Exercise: Word for word, restate the lines of the data from the first through the one containing "else logged (on_mac", and nothing else.

(Record extracts begins)

(** ** Callbacks *)
Definition create_unlock (env : IfaceEnv) (password : string) : act () :=
  logged (on_mac (on_rks (rk_CreateUnlock (env_rnd env) (Some (string_bytes password))))).
Definition keep_password (password : string) : act () := λ s, (set_password password s, Ret ()).
Definition onInit (env : IfaceEnv) (password : string) : act () :=
  _ ← keep_password password;
  if negb withMacaroons then mret ()
  else _ ← create_unlock env password; logged (genMacaroons env (macaroonsDatadir opts)).
Definition onUnlock (env : IfaceEnv) (password : string) : act () :=
  s ← get_state;
  _ ← (if bool_decide (if_password s = ""%string) then keep_password password else mret () : act ());
  _ ← (if withMacaroons
       then _ ← create_unlock env password; logged (genMacaroons env (macaroonsDatadir opts)) else mret () : act ());
  _ ← stop false;
  logged (start env false).
Definition onLock (env : IfaceEnv) (_ : string) : act () :=
  _ ← stop false;
  logged (start env true).
Definition onChangePwd (env : IfaceEnv) (oldPassword newPassword : string) : act () :=
  if negb withMacaroons then mret ()
  else logged (on_mac (on_rks (rk_ChangePassword (env_rnd env) (Some (string_bytes oldPassword)) (Some (string_bytes newPassword))))).
Definition run_callback (env : IfaceEnv) (c : callback) : act () :=
  match c with
  | OnInit p => onInit env p
  | OnUnlock p => onUnlock env p
  | OnLock p => onLock env p
  | OnChangePwd old new => onChangePwd env old new
  end.
End service.
Arguments Iface DB K Ctx : clear implicits.

Section daemon.
Context {DB : Type} `{Bolt DB} {K : Type} `{Snacl K} {Mac Ctx : Type} `{Bakery Mac Ctx} `{MapOrder}.
Context {S : Type} `{SecureStorage S} {V : Type} `{WalletManager V WalletStatus WalletInfo}.
Variable opts : ServiceOpts.

(** [mac] is what macaroons.NewService returned, [None] when it failed: its error is
    dropped.  [tls] is generateOperatorTLSKeyCert. *)
Definition NewService (net_ParseIP : string → bool) (fs : files) (mac : option (Service DB K Ctx)) (tls : outcome error ())
    : outcome error (Iface DB K Ctx) :=
  match validate net_ParseIP fs opts with
  | Err _ => new_error "invalid opts: %s"
  | Panic p => Panic p
  | Ret _ =>
      _ ← (if NoOperatorTls opts then Ret () else tls);
      password ← (if bool_decide (WalletUnlockPasswordFile opts = ""%string) then Ret ""%string
                  else match fs !! WalletUnlockPasswordFile opts with
                       | Some (Regular content _) => Ret (bytes_string (trim content))
                       | _ => new_error "read error"
                       end);
      Ret {| if_mac := if NoMacaroons opts then None else mac; if_files := fs; if_operator := None; if_trade := None;
             if_password := password; if_closed := [] |}
  end.

Record Daemon := { dm_unlocker : unlocker S V; dm_iface : Iface DB K Ctx }.
Definition on_iface {A} (m : action (Iface DB K Ctx) error A) : action Daemon error A := λ s,
  let '(i, o) := m (dm_iface s) in ({| dm_unlocker := dm_unlocker s; dm_iface := i |}, o).
Definition on_wallet_svc {A} (m : action (unlocker S V) error A) : action Daemon error A := λ s,
  let '(u, o) := m (dm_unlocker s) in ({| dm_unlocker := u; dm_iface := dm_iface s |}, o).
(** strings.TrimSpace of ASCII text, strings.HasSuffix and strings.TrimSuffix of an
    apostrophe. *)
Definition is_space (c : ascii) : bool :=
  let n := nat_of_ascii c in ((9 <=? n) && (n <=? 13))%nat || (n =? 32)%nat.
Fixpoint trim_front (l : list ascii) : list ascii :=
  match l with c :: r => if is_space c then trim_front r else l | [] => [] end.
Definition TrimSpace (s : string) : string :=
  String.string_of_list_ascii (rev (trim_front (rev (trim_front (String.list_ascii_of_string s))))).
Definition cut_quote (s : string) : option string :=
  match rev (String.list_ascii_of_string s) with
  | c :: r => if Ascii.eqb c "'" then Some (String.string_of_list_ascii (rev r)) else None
  | [] => None
  end.

Definition containsEmptyString (composedPath : list string) : bool :=
  existsb (λ s, bool_decide (s = ""%string)) composedPath.
Definition parse_elem (elem : string) : outcome error Z :=
  let elem := TrimSpace elem in
  let '(value, elem) := match cut_quote elem with Some e => (HardenedKeyStart, TrimSpace e) | None => (0, elem) end in
  match SetString elem with
  | None => Err (Errorf "invalid elem '%s' in path")
  | Some bigval =>
      let max := 2 ^ 32 - 1 - value in
      if (bigval <? 0) || (max <? bigval) then
        Err (if value =? 0 then Errorf "elem %v must be in range [0, %d]"
             else Errorf "elem %v must be in hardened range [0, %d]")
      else Ret (value + bigval)
  end.
Fixpoint parse_elems (elems : list string) : outcome error (list Z) :=
  match elems with
  | [] => Ret []
  | e :: elems => v ← parse_elem e; path ← parse_elems elems; Ret (v :: path)
  end.
Definition parseDerivationPath (strPath : string) (checkAbsolutePath : bool) : outcome error (list Z) :=
  if bool_decide (strPath = ""%string) then Err ErrMissingDerivationPath
  else
    let elems := split_slash strPath in
    if containsEmptyString elems then Err ErrMalformedDerivationPath
    else if checkAbsolutePath && negb (bool_decide (head elems = Some "m"%string)) then Err ErrRequiredAbsoluteDerivationPath
    else if (length elems <? 2)%nat then Err ErrMalformedDerivationPath
    else parse_elems (if bool_decide (TrimSpace <$> head elems = Some "m"%string) then tail elems else elems).
Definition parseRootDerivationPath (strPath : string) : outcome error (list Z) :=
  path ← parseDerivationPath strPath true;
  match path with
  | [a; b] => if (a <? HardenedKeyStart) || (b <? HardenedKeyStart) then Err ErrInvalidRootPath else Ret path
  | _ => Err ErrInvalidRootPathLen
  end.
(** derivationPath.String *)
Definition component_String (component : Z) : string :=
  if HardenedKeyStart <=? component then Fixed.string_of_Z (component - HardenedKeyStart) +:+ "'"
  else Fixed.string_of_Z component.
Definition path_String (path : list Z) : string :=
  match path with
  | [] => ""
  | _ => foldl (λ result component, result +:+ "/" +:+ component_String component)%string "m"%string path
  end.
(** every migrated utxo gets the statuses the explorer reports for its own
    output: though statuses are fetched per transaction and written through maps of
    pointers, no utxo gets another one's, none that the v0 daemon had as unconfirmed or
    unspent gets one, and nothing else of it changes. *)
Theorem utxos_refreshed l l' : NoDup (V1.ut_Key <$> l) → with_statuses ex net l = Ret l' → Forall2 refreshed l l'.
Proof.
  intros Hnd. unfold with_statuses. pose proof (index_utxos_ok l) as Hix. set (m := index_utxos 0 l empty_index) in *.
  intros (cs & Hcs & (ss & Hss & Hall%spend_all_ok)%bind_Ret_inv)%bind_Ret_inv.
  set (l1 := foldl _ l _) in Hall. apply Forall2_lookup. intros i. destruct (l !! i) as [u|] eqn:Hu.
  - destruct (confirmed_at l m _ cs i u Hix Hu (range_order_perm _) Hcs) as (c & Hc & Hl1).
    destruct (spent_at l m _ ss l1 l' i u _ Hnd Hix Hu Hl1 (range_order_perm _) Hss Hall eq_refl) as (s & Hs & ->).
    constructor. by exists c, s.
  - destruct Hall as [_ ->]. unfold l1. rewrite confirm_fold, Hu. constructor.
Qed.
End statuses.

(** * Theorems: databases *)

(** A store that takes values one by one, each under a key that must be free. *)
Definition keyed {V S} (ins : V → action S error ()) (key : V → string) (contents : S → gmap string V) (ok : S → Prop) : Prop :=
  ∀ s v, ok s → ∃ s' o, ins v s = (s', o) ∧ ok s' ∧
  match contents s !! key v with
  | Some _ => contents s' = contents s ∧ ∃ e, o = Err e
  | None => contents s' = <[key v := v]> (contents s) ∧ o = Ret ()
  end.
Section keyed.
Context {V S : Type} (ins : V → action S error ()) (key : V → string) (contents : S → gmap string V) (ok : S → Prop).
Hypothesis ins_spec : keyed ins key contents ok.
Definition filed (l : list V) : gmap string V := list_to_map ((λ v, (key v, v)) <$> l).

(Record extracts ends)

Solution:
(** ** Callbacks *)
Definition create_unlock (env : IfaceEnv) (password : string) : act () :=
  logged (on_mac (on_rks (rk_CreateUnlock (env_rnd env) (Some (string_bytes password))))).
Definition keep_password (password : string) : act () := λ s, (set_password password s, Ret ()).
Definition onInit (env : IfaceEnv) (password : string) : act () :=
  _ ← keep_password password;
  if negb withMacaroons then mret ()
  else _ ← create_unlock env password; logged (genMacaroons env (macaroonsDatadir opts)).
Definition onUnlock (env : IfaceEnv) (password : string) : act () :=
  s ← get_state;
  _ ← (if bool_decide (if_password s = ""%string) then keep_password password else mret () : act ());
  _ ← (if withMacaroons
       then _ ← create_unlock env password; logged (genMacaroons env (macaroonsDatadir opts)) else mret () : act ());
  _ ← stop false;
  logged (start env false).
Definition onLock (env : IfaceEnv) (_ : string) : act () :=
  _ ← stop false;
  logged (start env true).
Definition onChangePwd (env : IfaceEnv) (oldPassword newPassword : string) : act () :=
  if negb withMacaroons then mret ()
  else logged (on_mac (on_rks (rk_ChangePassword (env_rnd env) (Some (string_bytes oldPassword)) (Some (string_bytes newPassword))))).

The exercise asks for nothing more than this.